Chantal New is an emerging artist working predominantly in mixed media drawing and painting. Chantal attained her BA in Art+Design from Trinity Western University in 2015. Having grown up on Vancouver Island, her artistic practice is profoundly influenced by the atmosphere of the West Coast and high regard for the natural world. Her minimalist drawings explore the importance of place and memory and the intersections between environmental and cultural geographies. 

artist statement


My work is a study, predominately in multimedia drawing, of the relationship between humanity and the impermanence of the world. As an artist my focus is to be attuned to moments and objects that are bypassed in contemporary culture – from the lowliest of plants to discarded photographs. Through acts of collecting and mark making, I search for the sublime in mundane moments and objects.

My visual and theoretical work has two main trajectories. The first focus of my practice is an exploration of memory and temporality. Often using old, found photographs as a departure point, I investigate the link between memory and place creating elusive narratives by dismantling photographs physically and philosophically. The photographs spark a curiosity and allow for speculation about an unknown time and place. As in the Soothing Struggle series, I use methods such as collage and photo-transfer to explore reproductive media’s ability to transcend time. 

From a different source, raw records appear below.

Lemma working_set_size_witness :
  Z.of_nat (List.length (tweetsToSend (mkOptions 2 (-3))
                           [mkTweet "A" None; mkTweet "B" None])) = 2.
Proof.
  exact (proj1 (working_set_size
                  (happyEnv [mkRaw (Some "A") None; mkRaw (Some "B") None] 0 ParseThrows)
                  "./tweets.json" (mkOptions 2 (-3))
                  [mkTweet "A" None; mkTweet "B" None]
                  emptyWorld emptyWorld eq_refl)).
Defined.

(** ** Authentication: fallback, outcomes, reuse *)

Lemma credentialLogin_cases (env : Env) (w : World) :
  credentialLogin env w = (Err LoginFailed, addEvent w Login) \/
  credentialLogin env w
  = (Err GetCookiesFailed, mkWorld (trace w ++ [Login; GetCookies]) (cookieFile w)) \/
  exists text,
    (credentialLogin env w
     = (Ok tt, mkWorld (trace w ++ [Login; GetCookies; WriteCookies text]) (Content text))
     \/
     credentialLogin env w
     = (Err WriteFailed,
        mkWorld (trace w ++ [Login; GetCookies; WriteCookies text]) (cookieFile w))).
Proof.
  rewrite credentialLogin_eq. cbv zeta.
  destruct (loginOk env (trace w)); [|now left].
  right. unfold addEvent. cbn [trace cookieFile].
  destruct (getCookies env (trace w ++ [Login])) as [cs|].
  - right. rewrite saveCookies_eq. cbv zeta. unfold addEvent. cbn [trace cookieFile].
    rewrite <- !app_assoc. cbn [app].
    eexists. destruct (writeOk env _ _); [left|right]; reflexivity.
  - left. rewrite <- app_assoc. reflexivity.
Qed.

(** X12: cached cookies that are fresh but that the remote rejects do not
    fail the login: after the [setCookies] call the client falls back to the
    credential login, and applies no cookies again. *)
Theorem rejected_cookies_fall_back (env : Env) (client : TwitterClient)
        (w : World) (stored : StoredCookies) :
  fst (loadCookies env w) = Ok (Some stored) ->
  now env (trace w) - timestamp stored < cookieExpirationMs client ->
  setCookiesOk env (trace w) (cookies stored) = false ->
  login env client w = credentialLogin env (addEvent w (SetCookies (cookies stored))) /\
  exists rest,
    since w (snd (login env client w)) = SetCookies (cookies stored) :: Login :: rest /\
    existsb isSetCookies rest = false.
Proof.
  intros Hload Hfresh Hrej. rewrite loadCookies_eq in Hload. injection Hload as Hc.
  assert (Hl : login env client w
               = credentialLogin env (addEvent w (SetCookies (cookies stored)))).
  { rewrite login_eq, Hc. unfold areCookiesValid.
    apply Z.ltb_lt in Hfresh. now rewrite Hfresh, Hrej. }
  split; [exact Hl|]. rewrite Hl.
  destruct (credentialLogin_trace env (addEvent w (SetCookies (cookies stored))))
    as (rest & Htr & Hno).
  exists rest. split; [|exact Hno].
  apply since_app. rewrite Htr. unfold addEvent. cbn [trace].
  now rewrite <- app_assoc.
Qed.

The second trajectory of my artistic practice evokes a vision of nature as a social and physiological place. I recognize the value of being aware of the landscapes we inhabit and call my viewer into a greater personal engagement with place. Informed by experience working alongside an environmental conservation non-profit, I explore the role of nature in contemporary culture. Through the use of botanical imagery and the layering of scientific text, as in Bulrush Study, I engage with issues of climate change and the current crucial state of the natural world. Through honest and vulnerable mark making, I reflect on the fragility of life in our changing and uncertain world.

Equally conceptual and representational, my work serves as a springboard into speculating about how we embody the past and how we can protect the future.